* YOUR TASK
Whenever a line in the listing contains "last", copy that line.
%%
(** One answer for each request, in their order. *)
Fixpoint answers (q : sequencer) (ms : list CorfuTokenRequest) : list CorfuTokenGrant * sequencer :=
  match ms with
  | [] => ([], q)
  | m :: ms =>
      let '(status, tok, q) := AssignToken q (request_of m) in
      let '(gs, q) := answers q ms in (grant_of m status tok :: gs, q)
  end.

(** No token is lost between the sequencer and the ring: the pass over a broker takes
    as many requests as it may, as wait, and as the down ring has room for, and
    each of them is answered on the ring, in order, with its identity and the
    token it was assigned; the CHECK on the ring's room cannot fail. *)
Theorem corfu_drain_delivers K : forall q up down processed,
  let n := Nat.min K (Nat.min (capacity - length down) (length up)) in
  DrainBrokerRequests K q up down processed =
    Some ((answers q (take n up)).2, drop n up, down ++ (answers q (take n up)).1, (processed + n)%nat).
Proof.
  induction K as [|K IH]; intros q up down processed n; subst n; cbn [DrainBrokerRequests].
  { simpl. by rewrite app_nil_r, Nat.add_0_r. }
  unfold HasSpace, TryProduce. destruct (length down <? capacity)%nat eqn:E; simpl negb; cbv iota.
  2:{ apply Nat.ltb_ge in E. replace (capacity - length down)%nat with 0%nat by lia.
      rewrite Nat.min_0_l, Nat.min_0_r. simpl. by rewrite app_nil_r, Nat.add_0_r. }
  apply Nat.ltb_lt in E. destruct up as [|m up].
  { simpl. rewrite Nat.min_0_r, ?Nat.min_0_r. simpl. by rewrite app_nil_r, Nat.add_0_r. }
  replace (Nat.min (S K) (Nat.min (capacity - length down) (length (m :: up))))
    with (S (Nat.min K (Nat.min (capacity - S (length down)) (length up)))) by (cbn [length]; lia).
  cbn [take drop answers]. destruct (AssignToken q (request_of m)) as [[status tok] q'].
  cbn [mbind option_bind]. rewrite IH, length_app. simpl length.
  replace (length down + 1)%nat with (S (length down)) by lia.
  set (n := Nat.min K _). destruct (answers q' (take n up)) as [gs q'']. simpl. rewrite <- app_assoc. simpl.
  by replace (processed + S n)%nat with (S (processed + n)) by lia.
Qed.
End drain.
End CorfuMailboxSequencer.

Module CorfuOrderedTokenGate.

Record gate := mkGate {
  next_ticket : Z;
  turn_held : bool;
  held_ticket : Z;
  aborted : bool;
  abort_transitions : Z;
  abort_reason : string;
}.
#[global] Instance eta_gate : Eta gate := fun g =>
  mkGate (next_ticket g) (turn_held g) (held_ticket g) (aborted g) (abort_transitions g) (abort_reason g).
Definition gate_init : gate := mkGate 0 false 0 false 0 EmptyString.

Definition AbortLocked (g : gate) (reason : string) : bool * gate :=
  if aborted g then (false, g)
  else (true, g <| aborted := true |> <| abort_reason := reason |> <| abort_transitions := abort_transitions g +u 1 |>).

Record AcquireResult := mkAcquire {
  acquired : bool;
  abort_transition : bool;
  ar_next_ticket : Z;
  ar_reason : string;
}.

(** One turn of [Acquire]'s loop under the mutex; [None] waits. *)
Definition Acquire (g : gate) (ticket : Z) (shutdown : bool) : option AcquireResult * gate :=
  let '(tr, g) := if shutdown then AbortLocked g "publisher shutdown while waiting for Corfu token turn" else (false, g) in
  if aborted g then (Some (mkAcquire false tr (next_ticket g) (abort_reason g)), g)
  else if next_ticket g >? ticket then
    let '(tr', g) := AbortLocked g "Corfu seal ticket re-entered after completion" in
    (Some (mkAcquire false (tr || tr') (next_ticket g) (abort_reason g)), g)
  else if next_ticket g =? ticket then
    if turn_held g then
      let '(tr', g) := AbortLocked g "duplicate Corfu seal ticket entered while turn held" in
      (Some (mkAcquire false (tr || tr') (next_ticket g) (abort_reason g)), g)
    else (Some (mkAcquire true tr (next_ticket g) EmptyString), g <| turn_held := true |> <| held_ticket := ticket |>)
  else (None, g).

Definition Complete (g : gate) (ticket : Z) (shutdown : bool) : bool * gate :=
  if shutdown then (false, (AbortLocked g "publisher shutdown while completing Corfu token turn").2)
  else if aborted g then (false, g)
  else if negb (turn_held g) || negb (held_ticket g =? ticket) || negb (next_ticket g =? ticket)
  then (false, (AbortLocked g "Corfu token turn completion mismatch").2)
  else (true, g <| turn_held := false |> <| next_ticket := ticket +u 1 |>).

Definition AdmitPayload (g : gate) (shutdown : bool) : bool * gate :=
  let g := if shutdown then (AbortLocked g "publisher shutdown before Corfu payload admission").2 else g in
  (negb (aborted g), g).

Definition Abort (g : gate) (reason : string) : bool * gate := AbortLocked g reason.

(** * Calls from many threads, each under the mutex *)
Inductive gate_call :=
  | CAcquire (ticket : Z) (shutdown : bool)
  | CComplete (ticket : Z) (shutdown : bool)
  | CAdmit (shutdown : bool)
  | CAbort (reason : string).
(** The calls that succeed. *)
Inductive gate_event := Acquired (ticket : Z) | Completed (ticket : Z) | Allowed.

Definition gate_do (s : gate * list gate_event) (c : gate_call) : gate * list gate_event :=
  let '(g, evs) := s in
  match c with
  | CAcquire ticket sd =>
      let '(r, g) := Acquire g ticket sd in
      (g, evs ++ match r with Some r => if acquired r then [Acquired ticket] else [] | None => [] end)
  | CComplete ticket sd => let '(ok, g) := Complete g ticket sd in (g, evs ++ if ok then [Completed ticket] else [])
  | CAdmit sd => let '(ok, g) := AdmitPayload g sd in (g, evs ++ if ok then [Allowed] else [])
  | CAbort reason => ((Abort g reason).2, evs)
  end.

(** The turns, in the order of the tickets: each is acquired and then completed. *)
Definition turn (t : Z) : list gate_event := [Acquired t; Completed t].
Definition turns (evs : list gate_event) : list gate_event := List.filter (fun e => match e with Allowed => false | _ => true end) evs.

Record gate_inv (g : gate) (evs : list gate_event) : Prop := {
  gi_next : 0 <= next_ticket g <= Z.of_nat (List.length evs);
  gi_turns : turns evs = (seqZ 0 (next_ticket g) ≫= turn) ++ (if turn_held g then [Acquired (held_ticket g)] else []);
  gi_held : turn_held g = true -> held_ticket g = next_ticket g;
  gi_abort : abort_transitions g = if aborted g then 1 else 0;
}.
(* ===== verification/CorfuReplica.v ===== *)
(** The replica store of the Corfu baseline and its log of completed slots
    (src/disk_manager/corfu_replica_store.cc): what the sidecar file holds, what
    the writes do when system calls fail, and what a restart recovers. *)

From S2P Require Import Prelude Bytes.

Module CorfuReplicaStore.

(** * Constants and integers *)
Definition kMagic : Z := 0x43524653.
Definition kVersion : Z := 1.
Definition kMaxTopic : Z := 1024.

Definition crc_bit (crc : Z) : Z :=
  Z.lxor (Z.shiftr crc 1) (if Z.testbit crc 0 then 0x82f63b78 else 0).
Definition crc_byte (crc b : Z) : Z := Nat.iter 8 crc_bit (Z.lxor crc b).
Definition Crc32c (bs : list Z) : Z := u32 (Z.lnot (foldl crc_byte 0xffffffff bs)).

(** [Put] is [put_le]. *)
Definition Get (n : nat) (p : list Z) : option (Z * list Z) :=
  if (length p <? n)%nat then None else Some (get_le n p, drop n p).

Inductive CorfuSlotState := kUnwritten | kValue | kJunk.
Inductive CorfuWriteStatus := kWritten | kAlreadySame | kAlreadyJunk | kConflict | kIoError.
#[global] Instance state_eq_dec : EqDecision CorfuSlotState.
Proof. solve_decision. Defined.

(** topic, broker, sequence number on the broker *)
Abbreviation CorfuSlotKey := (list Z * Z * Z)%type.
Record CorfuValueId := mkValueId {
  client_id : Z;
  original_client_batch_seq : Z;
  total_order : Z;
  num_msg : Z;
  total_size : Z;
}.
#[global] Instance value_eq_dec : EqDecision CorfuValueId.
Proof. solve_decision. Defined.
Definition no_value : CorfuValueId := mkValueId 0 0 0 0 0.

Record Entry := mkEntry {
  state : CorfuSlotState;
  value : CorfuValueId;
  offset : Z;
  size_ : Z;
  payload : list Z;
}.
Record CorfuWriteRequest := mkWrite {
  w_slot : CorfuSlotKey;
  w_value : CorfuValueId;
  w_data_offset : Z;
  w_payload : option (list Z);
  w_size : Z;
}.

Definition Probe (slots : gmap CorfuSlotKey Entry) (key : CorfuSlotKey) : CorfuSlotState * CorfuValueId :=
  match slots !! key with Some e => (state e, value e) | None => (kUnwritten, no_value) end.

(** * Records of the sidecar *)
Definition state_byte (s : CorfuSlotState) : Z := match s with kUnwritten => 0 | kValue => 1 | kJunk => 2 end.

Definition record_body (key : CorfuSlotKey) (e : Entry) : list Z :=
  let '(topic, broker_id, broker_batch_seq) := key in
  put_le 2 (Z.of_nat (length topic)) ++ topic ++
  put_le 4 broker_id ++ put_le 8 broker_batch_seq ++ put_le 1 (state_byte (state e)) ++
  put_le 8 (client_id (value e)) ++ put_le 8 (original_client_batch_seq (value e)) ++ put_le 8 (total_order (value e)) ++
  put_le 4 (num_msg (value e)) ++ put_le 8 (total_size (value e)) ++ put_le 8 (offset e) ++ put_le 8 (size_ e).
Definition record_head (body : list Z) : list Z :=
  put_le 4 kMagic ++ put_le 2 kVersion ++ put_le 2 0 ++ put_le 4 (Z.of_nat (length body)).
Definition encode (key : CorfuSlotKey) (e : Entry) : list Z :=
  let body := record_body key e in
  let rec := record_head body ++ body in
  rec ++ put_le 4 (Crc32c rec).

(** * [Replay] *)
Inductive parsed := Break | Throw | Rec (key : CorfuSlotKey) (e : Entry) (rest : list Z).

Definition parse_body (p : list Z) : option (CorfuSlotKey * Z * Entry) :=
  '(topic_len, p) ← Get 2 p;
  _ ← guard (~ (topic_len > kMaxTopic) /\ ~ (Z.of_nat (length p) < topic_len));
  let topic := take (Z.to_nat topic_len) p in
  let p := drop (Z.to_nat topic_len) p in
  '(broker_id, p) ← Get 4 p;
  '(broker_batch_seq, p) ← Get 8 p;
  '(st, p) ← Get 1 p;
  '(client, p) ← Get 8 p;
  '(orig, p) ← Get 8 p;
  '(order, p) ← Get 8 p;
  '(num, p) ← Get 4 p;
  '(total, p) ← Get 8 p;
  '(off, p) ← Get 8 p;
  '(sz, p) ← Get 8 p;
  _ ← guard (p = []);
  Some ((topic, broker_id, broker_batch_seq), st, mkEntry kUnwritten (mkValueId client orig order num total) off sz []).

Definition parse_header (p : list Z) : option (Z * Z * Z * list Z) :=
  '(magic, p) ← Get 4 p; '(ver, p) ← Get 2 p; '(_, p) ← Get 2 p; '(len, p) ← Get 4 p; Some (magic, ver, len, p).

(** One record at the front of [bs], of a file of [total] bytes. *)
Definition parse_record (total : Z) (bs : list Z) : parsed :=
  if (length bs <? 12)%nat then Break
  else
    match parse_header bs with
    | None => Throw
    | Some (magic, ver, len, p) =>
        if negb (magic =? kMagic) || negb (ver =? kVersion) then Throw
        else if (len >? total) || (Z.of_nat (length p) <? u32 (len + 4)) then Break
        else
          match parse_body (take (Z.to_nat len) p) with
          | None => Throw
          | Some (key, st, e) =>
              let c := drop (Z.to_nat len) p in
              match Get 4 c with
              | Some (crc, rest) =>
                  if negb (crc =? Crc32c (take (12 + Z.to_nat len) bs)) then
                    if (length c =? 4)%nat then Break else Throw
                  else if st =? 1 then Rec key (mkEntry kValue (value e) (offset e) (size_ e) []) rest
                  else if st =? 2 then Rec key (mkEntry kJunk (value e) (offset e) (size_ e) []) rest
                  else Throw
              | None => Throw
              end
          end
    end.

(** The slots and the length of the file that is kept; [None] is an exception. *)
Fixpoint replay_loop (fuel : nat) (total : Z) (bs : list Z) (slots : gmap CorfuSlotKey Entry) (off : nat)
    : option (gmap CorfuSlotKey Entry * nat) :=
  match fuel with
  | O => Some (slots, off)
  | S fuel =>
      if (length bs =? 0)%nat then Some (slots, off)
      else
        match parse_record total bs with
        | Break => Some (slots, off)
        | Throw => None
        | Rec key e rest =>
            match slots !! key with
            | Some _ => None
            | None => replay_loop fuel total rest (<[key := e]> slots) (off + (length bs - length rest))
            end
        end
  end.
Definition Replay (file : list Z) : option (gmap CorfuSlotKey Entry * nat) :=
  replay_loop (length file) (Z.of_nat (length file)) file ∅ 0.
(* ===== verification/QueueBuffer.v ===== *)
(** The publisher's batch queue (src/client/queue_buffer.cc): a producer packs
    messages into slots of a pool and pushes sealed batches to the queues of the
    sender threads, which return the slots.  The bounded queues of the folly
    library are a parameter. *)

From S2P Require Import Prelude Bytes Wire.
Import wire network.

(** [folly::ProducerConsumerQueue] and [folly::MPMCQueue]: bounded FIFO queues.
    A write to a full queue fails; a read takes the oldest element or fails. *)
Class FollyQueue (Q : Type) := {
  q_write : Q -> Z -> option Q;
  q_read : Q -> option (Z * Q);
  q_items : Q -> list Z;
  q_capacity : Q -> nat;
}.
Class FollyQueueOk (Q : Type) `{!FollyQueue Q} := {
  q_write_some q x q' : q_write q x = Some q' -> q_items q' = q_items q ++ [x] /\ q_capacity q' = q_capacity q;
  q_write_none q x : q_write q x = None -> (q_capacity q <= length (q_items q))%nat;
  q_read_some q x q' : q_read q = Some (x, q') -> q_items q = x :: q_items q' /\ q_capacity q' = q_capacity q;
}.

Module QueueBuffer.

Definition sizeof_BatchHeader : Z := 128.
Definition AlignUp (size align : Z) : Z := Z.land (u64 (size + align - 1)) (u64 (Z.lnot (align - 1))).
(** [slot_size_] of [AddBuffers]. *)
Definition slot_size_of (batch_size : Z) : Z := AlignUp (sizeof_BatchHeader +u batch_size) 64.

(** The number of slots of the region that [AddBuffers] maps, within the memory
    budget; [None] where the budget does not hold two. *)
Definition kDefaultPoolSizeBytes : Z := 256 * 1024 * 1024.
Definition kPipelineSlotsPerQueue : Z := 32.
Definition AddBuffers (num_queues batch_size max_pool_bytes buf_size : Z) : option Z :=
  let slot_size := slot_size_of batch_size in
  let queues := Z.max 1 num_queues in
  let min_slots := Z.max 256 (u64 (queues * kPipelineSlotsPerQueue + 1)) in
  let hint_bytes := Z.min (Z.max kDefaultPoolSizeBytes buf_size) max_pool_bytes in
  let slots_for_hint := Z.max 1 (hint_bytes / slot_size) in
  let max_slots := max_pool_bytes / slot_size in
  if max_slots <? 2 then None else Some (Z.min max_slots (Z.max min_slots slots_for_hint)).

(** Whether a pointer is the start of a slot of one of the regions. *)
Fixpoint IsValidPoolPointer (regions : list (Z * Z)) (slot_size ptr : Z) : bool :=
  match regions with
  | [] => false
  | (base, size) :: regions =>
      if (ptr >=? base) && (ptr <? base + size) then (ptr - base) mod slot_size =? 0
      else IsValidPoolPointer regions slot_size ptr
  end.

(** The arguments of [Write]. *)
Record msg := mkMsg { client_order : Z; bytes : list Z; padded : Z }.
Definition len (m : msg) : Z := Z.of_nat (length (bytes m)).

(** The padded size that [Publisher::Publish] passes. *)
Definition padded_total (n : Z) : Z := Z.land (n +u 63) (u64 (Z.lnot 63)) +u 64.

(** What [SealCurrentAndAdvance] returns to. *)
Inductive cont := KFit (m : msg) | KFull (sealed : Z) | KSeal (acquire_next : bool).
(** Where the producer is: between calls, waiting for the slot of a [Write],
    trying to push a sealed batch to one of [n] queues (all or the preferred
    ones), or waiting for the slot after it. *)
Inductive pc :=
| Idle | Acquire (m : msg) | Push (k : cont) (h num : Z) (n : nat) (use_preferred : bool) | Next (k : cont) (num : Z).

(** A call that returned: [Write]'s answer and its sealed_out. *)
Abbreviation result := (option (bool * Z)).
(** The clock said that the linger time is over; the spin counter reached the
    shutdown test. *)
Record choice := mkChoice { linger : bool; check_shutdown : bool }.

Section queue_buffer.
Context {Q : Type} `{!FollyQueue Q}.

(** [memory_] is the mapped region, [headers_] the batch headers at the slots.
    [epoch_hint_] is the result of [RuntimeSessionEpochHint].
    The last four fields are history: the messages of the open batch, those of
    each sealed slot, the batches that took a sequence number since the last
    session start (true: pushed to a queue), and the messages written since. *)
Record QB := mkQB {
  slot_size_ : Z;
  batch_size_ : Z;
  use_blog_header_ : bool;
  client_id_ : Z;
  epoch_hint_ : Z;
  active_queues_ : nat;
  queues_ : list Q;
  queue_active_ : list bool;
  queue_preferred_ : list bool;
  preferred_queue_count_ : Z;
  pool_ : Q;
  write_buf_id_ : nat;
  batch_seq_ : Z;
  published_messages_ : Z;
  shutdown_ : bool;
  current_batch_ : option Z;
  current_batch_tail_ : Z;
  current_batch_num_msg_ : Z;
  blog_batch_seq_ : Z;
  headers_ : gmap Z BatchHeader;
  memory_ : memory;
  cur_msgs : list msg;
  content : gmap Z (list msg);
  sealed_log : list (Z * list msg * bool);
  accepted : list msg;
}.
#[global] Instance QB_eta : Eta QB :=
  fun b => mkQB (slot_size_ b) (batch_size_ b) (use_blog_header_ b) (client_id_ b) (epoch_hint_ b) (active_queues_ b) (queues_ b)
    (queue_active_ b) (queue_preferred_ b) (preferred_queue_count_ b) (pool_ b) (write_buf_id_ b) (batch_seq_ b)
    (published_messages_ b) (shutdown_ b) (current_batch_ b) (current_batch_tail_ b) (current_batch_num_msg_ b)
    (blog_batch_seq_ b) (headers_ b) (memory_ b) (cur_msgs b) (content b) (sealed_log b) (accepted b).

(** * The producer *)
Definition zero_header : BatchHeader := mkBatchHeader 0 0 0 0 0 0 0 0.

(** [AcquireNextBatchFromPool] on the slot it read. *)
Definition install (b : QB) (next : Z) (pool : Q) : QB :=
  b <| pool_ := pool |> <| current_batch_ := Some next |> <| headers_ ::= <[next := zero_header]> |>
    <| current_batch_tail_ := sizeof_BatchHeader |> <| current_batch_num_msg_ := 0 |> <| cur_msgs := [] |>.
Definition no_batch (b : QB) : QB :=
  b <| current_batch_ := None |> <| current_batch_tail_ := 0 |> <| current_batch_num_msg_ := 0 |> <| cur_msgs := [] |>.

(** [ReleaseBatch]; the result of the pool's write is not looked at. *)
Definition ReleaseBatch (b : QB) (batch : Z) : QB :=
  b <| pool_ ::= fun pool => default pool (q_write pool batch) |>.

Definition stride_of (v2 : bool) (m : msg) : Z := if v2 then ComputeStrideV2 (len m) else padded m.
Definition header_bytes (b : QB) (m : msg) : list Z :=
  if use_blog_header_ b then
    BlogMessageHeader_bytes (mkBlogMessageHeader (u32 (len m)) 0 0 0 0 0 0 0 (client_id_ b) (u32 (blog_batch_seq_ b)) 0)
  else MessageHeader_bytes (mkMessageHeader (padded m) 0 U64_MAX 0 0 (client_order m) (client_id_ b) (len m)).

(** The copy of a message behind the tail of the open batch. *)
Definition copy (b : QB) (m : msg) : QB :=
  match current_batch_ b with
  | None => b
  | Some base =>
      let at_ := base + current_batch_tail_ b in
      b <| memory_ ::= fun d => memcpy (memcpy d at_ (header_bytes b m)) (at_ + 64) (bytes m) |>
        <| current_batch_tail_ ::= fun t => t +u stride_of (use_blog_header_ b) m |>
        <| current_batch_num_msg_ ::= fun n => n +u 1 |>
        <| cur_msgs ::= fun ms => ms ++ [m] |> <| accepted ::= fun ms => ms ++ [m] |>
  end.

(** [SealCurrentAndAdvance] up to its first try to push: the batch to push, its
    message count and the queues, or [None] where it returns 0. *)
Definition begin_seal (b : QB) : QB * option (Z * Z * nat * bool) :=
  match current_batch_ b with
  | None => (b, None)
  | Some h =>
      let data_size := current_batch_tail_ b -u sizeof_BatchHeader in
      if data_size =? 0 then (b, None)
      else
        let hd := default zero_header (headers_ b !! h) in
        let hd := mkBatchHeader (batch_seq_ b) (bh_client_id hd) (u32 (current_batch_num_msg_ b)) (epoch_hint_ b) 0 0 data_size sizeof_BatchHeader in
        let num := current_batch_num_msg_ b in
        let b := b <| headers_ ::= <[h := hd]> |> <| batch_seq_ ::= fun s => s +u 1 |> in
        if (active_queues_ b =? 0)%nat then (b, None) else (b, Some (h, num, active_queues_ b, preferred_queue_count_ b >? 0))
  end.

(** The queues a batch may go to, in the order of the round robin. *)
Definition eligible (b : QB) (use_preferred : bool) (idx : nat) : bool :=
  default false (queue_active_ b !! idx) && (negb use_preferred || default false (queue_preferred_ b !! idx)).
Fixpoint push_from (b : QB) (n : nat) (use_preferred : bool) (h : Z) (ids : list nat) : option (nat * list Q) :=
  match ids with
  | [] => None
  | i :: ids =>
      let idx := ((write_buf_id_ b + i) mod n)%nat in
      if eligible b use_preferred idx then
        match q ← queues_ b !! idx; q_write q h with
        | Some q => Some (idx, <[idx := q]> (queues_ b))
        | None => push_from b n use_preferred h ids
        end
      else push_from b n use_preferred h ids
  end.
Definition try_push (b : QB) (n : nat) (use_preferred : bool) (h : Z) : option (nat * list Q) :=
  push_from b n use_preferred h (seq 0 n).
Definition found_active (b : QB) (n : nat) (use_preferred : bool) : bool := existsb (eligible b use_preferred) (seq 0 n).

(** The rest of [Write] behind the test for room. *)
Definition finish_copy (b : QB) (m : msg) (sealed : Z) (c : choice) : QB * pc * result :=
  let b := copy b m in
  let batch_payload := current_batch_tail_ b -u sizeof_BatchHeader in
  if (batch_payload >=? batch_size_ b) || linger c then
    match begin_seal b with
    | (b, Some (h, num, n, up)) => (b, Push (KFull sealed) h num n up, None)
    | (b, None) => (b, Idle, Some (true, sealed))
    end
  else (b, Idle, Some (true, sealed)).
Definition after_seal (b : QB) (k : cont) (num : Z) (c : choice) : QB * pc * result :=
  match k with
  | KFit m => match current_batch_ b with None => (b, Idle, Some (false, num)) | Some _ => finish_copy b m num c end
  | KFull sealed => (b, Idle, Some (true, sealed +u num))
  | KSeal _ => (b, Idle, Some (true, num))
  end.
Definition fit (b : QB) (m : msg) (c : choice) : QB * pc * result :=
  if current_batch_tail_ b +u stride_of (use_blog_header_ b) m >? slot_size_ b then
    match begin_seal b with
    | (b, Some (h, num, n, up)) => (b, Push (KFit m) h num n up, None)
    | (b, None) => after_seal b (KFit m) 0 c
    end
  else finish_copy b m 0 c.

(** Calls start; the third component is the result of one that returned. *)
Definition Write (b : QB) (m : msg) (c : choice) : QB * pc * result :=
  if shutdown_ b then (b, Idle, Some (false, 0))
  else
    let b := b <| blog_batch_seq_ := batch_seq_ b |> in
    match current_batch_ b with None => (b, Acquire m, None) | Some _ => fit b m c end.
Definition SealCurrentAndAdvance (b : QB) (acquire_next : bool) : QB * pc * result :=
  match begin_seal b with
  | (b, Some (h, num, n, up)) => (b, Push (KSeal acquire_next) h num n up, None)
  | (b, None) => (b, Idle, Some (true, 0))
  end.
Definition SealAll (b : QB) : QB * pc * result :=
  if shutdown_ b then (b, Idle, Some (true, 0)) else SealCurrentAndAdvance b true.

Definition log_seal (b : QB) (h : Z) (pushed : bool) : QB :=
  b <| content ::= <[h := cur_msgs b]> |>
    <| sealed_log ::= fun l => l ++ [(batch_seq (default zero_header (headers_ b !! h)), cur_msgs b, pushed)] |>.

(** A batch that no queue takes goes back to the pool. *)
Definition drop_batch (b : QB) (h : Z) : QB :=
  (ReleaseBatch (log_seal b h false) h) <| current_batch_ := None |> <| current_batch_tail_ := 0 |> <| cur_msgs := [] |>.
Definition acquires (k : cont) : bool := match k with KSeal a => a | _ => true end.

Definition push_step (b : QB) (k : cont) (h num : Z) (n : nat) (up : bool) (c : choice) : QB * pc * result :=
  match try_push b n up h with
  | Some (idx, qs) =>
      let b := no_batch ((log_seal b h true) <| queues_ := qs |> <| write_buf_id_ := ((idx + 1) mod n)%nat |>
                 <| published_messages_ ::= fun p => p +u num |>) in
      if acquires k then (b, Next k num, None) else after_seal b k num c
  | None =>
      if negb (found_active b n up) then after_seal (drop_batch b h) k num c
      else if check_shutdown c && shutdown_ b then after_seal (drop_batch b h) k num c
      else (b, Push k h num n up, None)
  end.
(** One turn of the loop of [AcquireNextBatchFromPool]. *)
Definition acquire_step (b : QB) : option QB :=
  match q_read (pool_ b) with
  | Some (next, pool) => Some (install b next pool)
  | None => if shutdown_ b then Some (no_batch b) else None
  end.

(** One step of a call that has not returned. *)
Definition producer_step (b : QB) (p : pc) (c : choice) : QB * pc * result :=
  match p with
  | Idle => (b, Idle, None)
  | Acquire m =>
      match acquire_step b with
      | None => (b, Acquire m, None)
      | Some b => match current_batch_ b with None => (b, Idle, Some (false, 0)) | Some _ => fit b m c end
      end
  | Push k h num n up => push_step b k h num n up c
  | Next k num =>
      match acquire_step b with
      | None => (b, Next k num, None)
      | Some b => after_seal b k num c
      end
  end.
%%
* OUTPUT OF THE TASK
    The last four fields are history: the messages of the open batch, those of
    each sealed slot, the batches that took a sequence number since the last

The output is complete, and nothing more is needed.